The stranger smiled, knowing her thoughts. She hated the name.

He cupped his hand behind her head and lifted her gingerly so she could sip pumpkin-flavored tea. He tucked her in as a snug caterpillar inside a blanket cocoon. Fiona/Melodious didn’t fight the desire to let it all go, in his presence. It felt so easy. Energy seeped out from her fingertips and toes. For the first time in her self-aware life, she wasn’t at war with herself. 

The stranger opened a book and Fiona/Melodious recognized it immediately—her favorite storybook from her childhood, about the girl who owned a collection of glamorous dolls and gifted the prettiest one to a poor classmate from the other part of town. Fiona/Melodious had imagined she was that classmate, and had never stopped longing for the doll in her dreams.
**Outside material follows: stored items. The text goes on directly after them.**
(* ===== verification/EvalSpec.v ===== *)
(** * What the functions of values compute

    Expressions whose variables are bound have values; the payload of a commit is stored as
    its leaves under dotted paths; a difference lists exactly the keys that differ. *)

From Stdlib Require Import Strings.Byte Strings.String.
From S2P Require Import Prelude Utf8 Hash Codec Record Cache Index Cas HamtNode Hamt HamtTree HamtProofs HamtSpec CasStore CasStoreProofs CasStoreSpec Commit Dag Repo DiskStore DiskStoreSpec.
From S2P Require Import Chars Lexer Text BTree Ast Parser Value Ddl Schema PathIndex Engine.

(** ** Expressions *)

(** The variables of an expression. *)
Fixpoint variables (e : Expression) : gset string :=
  match e with
  | ENull | EBool _ | EInt _ | EFloat _ | EString _ => ∅
  | EVariable x => {[ x ]}
  | EPropertyAccess o _ => variables o
  | EBinary e1 _ e2 => variables e1 ∪ variables e2
  | EMap m => ⋃ ((fun kv => variables kv.2) <$> m)
  end.

(** A value when every variable is bound; else the error that names one that is not. *)
Definition evaluates (b : Bindings) (vars : gset string) {A} (r : outcome ExecError A) : Prop :=
  (vars ⊆ dom b -> exists v, r = Ok v) /\
  (~ (vars ⊆ dom b) -> exists x, x ∈ vars /\ (x ∉ dom b) /\ r = unbound x).

Lemma evaluates_bind {A B} b V1 V2 (r : outcome ExecError A) (f : A -> outcome ExecError B) :
  evaluates b V1 r -> (forall a, evaluates b V2 (f a)) -> evaluates b (V1 ∪ V2) (r ≫= f).
Proof.
  intros [Hok Herr] Hf. destruct (decide (V1 ⊆ dom b)) as [Hv|Hv].
  - destruct (Hok Hv) as [a ->]. cbn. destruct (Hf a) as [Hok2 Herr2]. split.
    + intros Hs. apply Hok2. set_solver.
    + intros Hs. destruct Herr2 as (x & ? & ? & ->); [set_solver|]. exists x. set_solver.
  - destruct (Herr Hv) as (x & ? & ? & ->). split; [set_solver|]. intros _. exists x. set_solver.
Qed.

Lemma evaluates_ok {A} b (a : A) : evaluates b ∅ (Ok a).
Proof. split; [by eexists|]. intros Hs. destruct Hs. set_solver. Qed.

Lemma evaluates_map {A B} b V (r : outcome ExecError A) (f : A -> outcome ExecError B) :
  evaluates b V r -> (forall a, exists v, f a = Ok v) -> evaluates b V (r ≫= f).
Proof.
  intros Hr Hf. rewrite <- (union_empty_r_L V). apply evaluates_bind; [done|].
  intros a. destruct (Hf a) as [v ->]. apply evaluates_ok.
Qed.

Lemma evaluates_lookup {A} b x (f : BoundCommit -> A) :
  evaluates b {[ x ]} (match b !! x with Some c => Ok (f c) | None => unbound x end).
Proof.
  unfold evaluates. destruct (b !! x) as [c|] eqn:Hx.
  - apply elem_of_dom_2 in Hx. split; [by eexists|]. intros Hs. destruct Hs. set_solver.
  - apply not_elem_of_dom in Hx. split; [set_solver|]. intros _. exists x. set_solver.
Qed.

Lemma eval_evaluates b e : evaluates b (variables e) (eval_expr b e).
Proof.
  induction e as [| | | | |x|o p IH|e1 op e2 IH1 IH2|m IH] using Expression_ind';
    try apply evaluates_ok.
  - apply evaluates_lookup.
  - destruct o; try (apply evaluates_map; [exact IH|intros []; by eexists]).
    apply evaluates_lookup.
  - apply evaluates_bind; [done|]. intros l. apply evaluates_map; [done|]. by eexists.
  - cbn [eval_expr variables]. apply evaluates_map; [|by eexists].
    generalize (@nil (string * Value)). induction IH as [|[k e] m He _ IHm]; intros out;
      cbn [eval_entries fmap list_fmap union_list foldr snd]; [apply evaluates_ok|].
    apply evaluates_bind; [done|]. intros v. apply IHm.
Qed.

(** C24: Evaluation is safe exactly on the expressions whose variables are bound: such an
    expression has a value, whatever the types of its operands; any other gives the error
    that names an unbound variable of it, and nothing else can go wrong. *)
Theorem eval_expr_scoped (b : Bindings) (e : Expression) :
  (variables e ⊆ dom b <-> exists v, eval_expr b e = Ok v) /\
  (forall r, eval_expr b e = r -> (exists v, r = Ok v) \/
     exists x, x ∈ variables e /\ (x ∉ dom b) /\
       r = Err (ExecText ("unbound variable '" +:+ x +:+ "'"))).
Proof.
  destruct (eval_evaluates b e) as [Hok Herr]. split.
  - split; [done|]. intros [v Hv]. destruct (decide (variables e ⊆ dom b)) as [?|Hn]; [done|].
    destruct (Herr Hn) as (x & _ & _ & Hx). rewrite Hv in Hx. done.
  - intros r <-. destruct (decide (variables e ⊆ dom b)) as [Hs|Hs]; [left; by apply Hok|right].
    by apply Herr.
Qed.

(** ** Literals *)

(** The expressions [eval_literal_expr] takes. *)
Fixpoint literal (e : Expression) : bool :=
  match e with
  | ENull | EBool _ | EInt _ | EFloat _ | EString _ => true
  | EMap m => forallb (fun kv => literal kv.2) m
  | EVariable _ | EPropertyAccess _ _ | EBinary _ _ _ => false
  end.

Lemma eval_literal_total e : literal e = true -> exists v, eval_literal_expr e = Ok v.
Proof.
  induction e as [| | | | | | | |m IH] using Expression_ind'; cbn [literal eval_literal_expr];
    try discriminate; try (intros _; by eexists).
  intros Hm. cut (forall out, exists out', eval_entries eval_literal_expr m out = Ok out').
  { intros Hout. destruct (Hout []) as [out ->]. by eexists. }
  induction IH as [|[k e] m He _ IHm]; intros out; cbn [eval_entries]; [by eexists|].
  cbn [forallb snd] in *. apply andb_true_iff in Hm as [He1 Hm].
  destruct (He He1) as [v ->]. cbn. by apply IHm.
Qed.

(** ** Payloads *)

Definition join_path (prefix k : string) : string :=
  if String.eqb prefix EmptyString then k else prefix +:+ "." +:+ k.

(** The leaves of a value with their paths. *)
Fixpoint leaves (prefix : string) (v : Value) : list (string * Value) :=
  match v with
  | VMap m => m ≫= fun kv => leaves (join_path prefix kv.1) kv.2
  | v => [(prefix, v)]
  end.

Definition storage_bytes (v : Value) : list byte :=
  match to_storage_bytes v with Ok b => b | _ => [] end.

Definition leaf_op (e : string * Value) : HamtOp := Put (str_bytes e.1) (storage_bytes e.2).

Lemma push_payload_ops_eq ops prefix v :
  push_payload_ops ops prefix v = Ok (ops ++ (leaf_op <$> leaves prefix v)).
Proof.
  revert ops prefix. induction v as [| | | | |m IH] using Value_ind'; intros ops prefix; try done.
  cbn [push_payload_ops leaves]. revert ops.
  induction IH as [|[k v] m Hv _ IHm]; intros ops; [by rewrite app_nil_r|].
  cbn [snd] in Hv. cbn zeta. fold (join_path prefix k). rewrite Hv. cbn [mbind outcome_bind].
  rewrite IHm, bind_cons, fmap_app, (assoc_L (++)). done.
Qed.

(** The values of a literal payload. *)
Fixpoint literal_values (m : btree Expression) : outcome ExecError (list (string * Value)) :=
  match m with
  | [] => Ok []
  | (k, e) :: m => v ← eval_literal_expr e; l ← literal_values m; Ok ((k, v) :: l)
  end.

Definition payload_leaves (l : list (string * Value)) : list (string * Value) :=
  l ≫= fun kv => leaves kv.1 kv.2.

Lemma payload_ops_eq m ops :
  Exec.payload_ops m ops = (fun l => ops ++ (leaf_op <$> payload_leaves l)) <$> literal_values m.
Proof.
  revert ops. induction m as [|[k e] m IH]; intros ops; cbn [Exec.payload_ops literal_values].
  { cbn. by rewrite app_nil_r. }
  destruct (eval_literal_expr e) as [v| | |]; try done. cbn [mbind outcome_bind].
  rewrite push_payload_ops_eq. cbn [mbind outcome_bind]. rewrite IH.
  destruct (literal_values m) as [l| | |]; try done. cbn [mbind outcome_bind fmap outcome_fmap].
  unfold payload_leaves. by rewrite bind_cons, fmap_app, (assoc_L (++)).
Qed.

Lemma literal_values_total m :
  forallb (fun kv => literal kv.2) m = true -> exists l, literal_values m = Ok l.
Proof.
  induction m as [|[k e] m IH]; cbn [forallb literal_values snd]; [by eexists|].
  intros [He Hm]%andb_true_iff. destruct (eval_literal_total e He) as [v ->].
  destruct (IH Hm) as [l ->]. by eexists.
Qed.

Lemma foldl_op_map_other (l : list (string * Value)) (m : gmap (list byte) (list byte)) key :
  (forall path x, (path, x) ∈ l -> str_bytes path ≠ key) ->
  foldl op_map m (leaf_op <$> l) !! key = m !! key.
Proof.
  revert m. induction l as [|[p x] l IH]; intros m Hl; [done|]. cbn [fmap list_fmap foldl].
  rewrite IH by (intros q y Hq; apply (Hl q y); by right). cbn.
  rewrite lookup_insert_ne; [done|]. apply (Hl p x). by left.
Qed.

Lemma foldl_op_map_leaf (l : list (string * Value)) (m : gmap (list byte) (list byte)) path x :
  NoDup l.*1 -> (path, x) ∈ l ->
  foldl op_map m (leaf_op <$> l) !! str_bytes path = Some (storage_bytes x).
Proof.
  revert m. induction l as [|[p y] l IH]; intros m Hn Hin; [by apply not_elem_of_nil in Hin|].
  cbn [fmap list_fmap foldl fst] in *. apply NoDup_cons in Hn as [Hp Hn].
  apply elem_of_cons in Hin as [[= -> ->]|Hin]; [|by apply IH].
  rewrite foldl_op_map_other; [apply lookup_insert_eq|]. intros q z Hq E.
  apply Hp, list_elem_of_fmap. exists (q, z). split; [|done]. cbn.
  by rewrite <- (bytes_str_bytes p), <- E, bytes_str_bytes.
Qed.

(** C34: The payload of a commit is stored as its leaves. The operations of a literal payload
    can always be made; applied to a map they put the text of each leaf under its dotted
    path, when no two leaves share one, and leave every other key as it was. *)
Theorem payload_ops_leaves (m : btree Expression) (base : gmap (list byte) (list byte)) :
  forallb (fun kv => literal kv.2) m = true ->
  exists l ops, literal_values m = Ok l /\ Exec.payload_ops m [] = Ok ops /\
    (NoDup (payload_leaves l).*1 -> forall path x, (path, x) ∈ payload_leaves l ->
       foldl op_map base ops !! str_bytes path = Some (storage_bytes x)) /\
    (forall key, (forall path x, (path, x) ∈ payload_leaves l -> str_bytes path ≠ key) ->
       foldl op_map base ops !! key = base !! key).
Proof.
  intros Hm. destruct (literal_values_total m Hm) as [l Hl].
  exists l, (leaf_op <$> payload_leaves l). rewrite payload_ops_eq, Hl. split; [done|].
  split; [done|]. split.
  - intros Hn path x. by apply foldl_op_map_leaf.
  - intros key. apply foldl_op_map_other.
Qed.

(** [{ id: 1, a: { b: "x", c: {} } }]. *)
Definition ex_payload_expr : btree Expression :=
  [("a", EMap [("b", EString "x"); ("c", EMap [])]); ("id", EInt 1)].

Example ex_payload_leaves :
  payload_leaves <$> literal_values ex_payload_expr = Ok [("a.b", VString "x"); ("id", VInt 1)].
Proof. reflexivity. Qed.

Lemma payload_ops_leaves_witness :
  exists l ops, literal_values ex_payload_expr = Ok l /\ Exec.payload_ops ex_payload_expr [] = Ok ops /\
    (NoDup (payload_leaves l).*1 -> forall path x, (path, x) ∈ payload_leaves l ->
       foldl op_map ∅ ops !! str_bytes path = Some (storage_bytes x)) /\
    (forall key, (forall path x, (path, x) ∈ payload_leaves l -> str_bytes path ≠ key) ->
       foldl op_map ∅ ops !! key = (∅ : gmap (list byte) (list byte)) !! key).
Proof. apply (payload_ops_leaves ex_payload_expr ∅). reflexivity. Defined.

(** ** Differences *)

(** The line for a key, by what is under it on the left and on the right. *)
Inductive difference (key : string) : option (list byte) -> option (list byte) -> string -> Prop :=
| difference_added r : difference key None (Some r) ("+ " +:+ key +:+ " = " +:+ from_utf8_lossy r)
| difference_removed l : difference key (Some l) None ("- " +:+ key +:+ " = " +:+ from_utf8_lossy l)
| difference_changed l r : l ≠ r ->
    difference key (Some l) (Some r) ("~ " +:+ key +:+ ": " +:+ from_utf8_lossy l +:+ " => " +:+ from_utf8_lossy r).

(** A key of a subtree: the path itself, or the path, a dot and more. *)
Definition at_or_under (path : option string) (key : string) : Prop :=
  match path with
  | None => True
  | Some p => key = p \/ exists rest, key = p +:+ "." +:+ rest
  end.

Lemma in_path_spec path key : in_path path key = true <-> at_or_under path key.
Proof.
  destruct path as [p|]; [|done]. cbn. rewrite orb_true_iff, String.eqb_eq.
  unfold starts_with. rewrite bool_decide_eq_true. split; (intros [?|Hk]; [by left|right]).
  - exists (bytes_str (drop (length (str_bytes (p +:+ "."))) (str_bytes key))). apply (inj str_bytes).
    rewrite !str_bytes_app, str_bytes_str, (assoc_L (++)), <- str_bytes_app.
    transitivity (take (length (str_bytes (p +:+ "."))) (str_bytes key) ++
      drop (length (str_bytes (p +:+ "."))) (str_bytes key)); [by rewrite take_drop|by rewrite Hk].
  - destruct Hk as [rest ->]. rewrite !str_bytes_app, (assoc_L (++)). apply take_app_length.
Qed.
Even now she could picture it vividly.

“Sarah invited Jane to her bedroom to play with her dolls,” the stranger read. “Jane’s eyes widened at the sight of the beautiful figures dressed in glittery lacy gowns and shining high-heeled slippers, each adorned with necklaces of pearls, diamonds, and sapphires, their lips perfect little rosy hearts…”

Ah yes, those dolls. 

Fiona/Melodious drifted into a deep slumber, full of both contentment and yearning. She couldn’t be certain but she thought the last thing the stranger said was, “Mel, you have many dolls to give away.”

She didn’t have a chance to ask him what he meant. When she opened her eyes, it was morning. She’d been awakened by a pigeon cooing outside on her window ledge. She sat up and looked around the room, but the stranger was gone. She didn’t feel groovy, like he’d promised. Which was why she was surprised when, several weeks later, she began calling herself Mel.

***

The Living Water Pub’s neon sign cast a spotlight on the walls as Mel opened the knot of Ben Senior’s tie and slipped it away from his collar. He uttered gibberish, nearly asleep, a little vulnerable. Mel tucked a blanket under his arms and brushed his hair away from his forehead. When he jerked fitfully, with creased eyebrows and he mumbling, she stroked his forearm and said, “It’s alright now. Everything’s alright.” Mel’s face lit up green in the luminosity of the sign blinking through the window. She was unspeakably beautiful, but didn’t know it.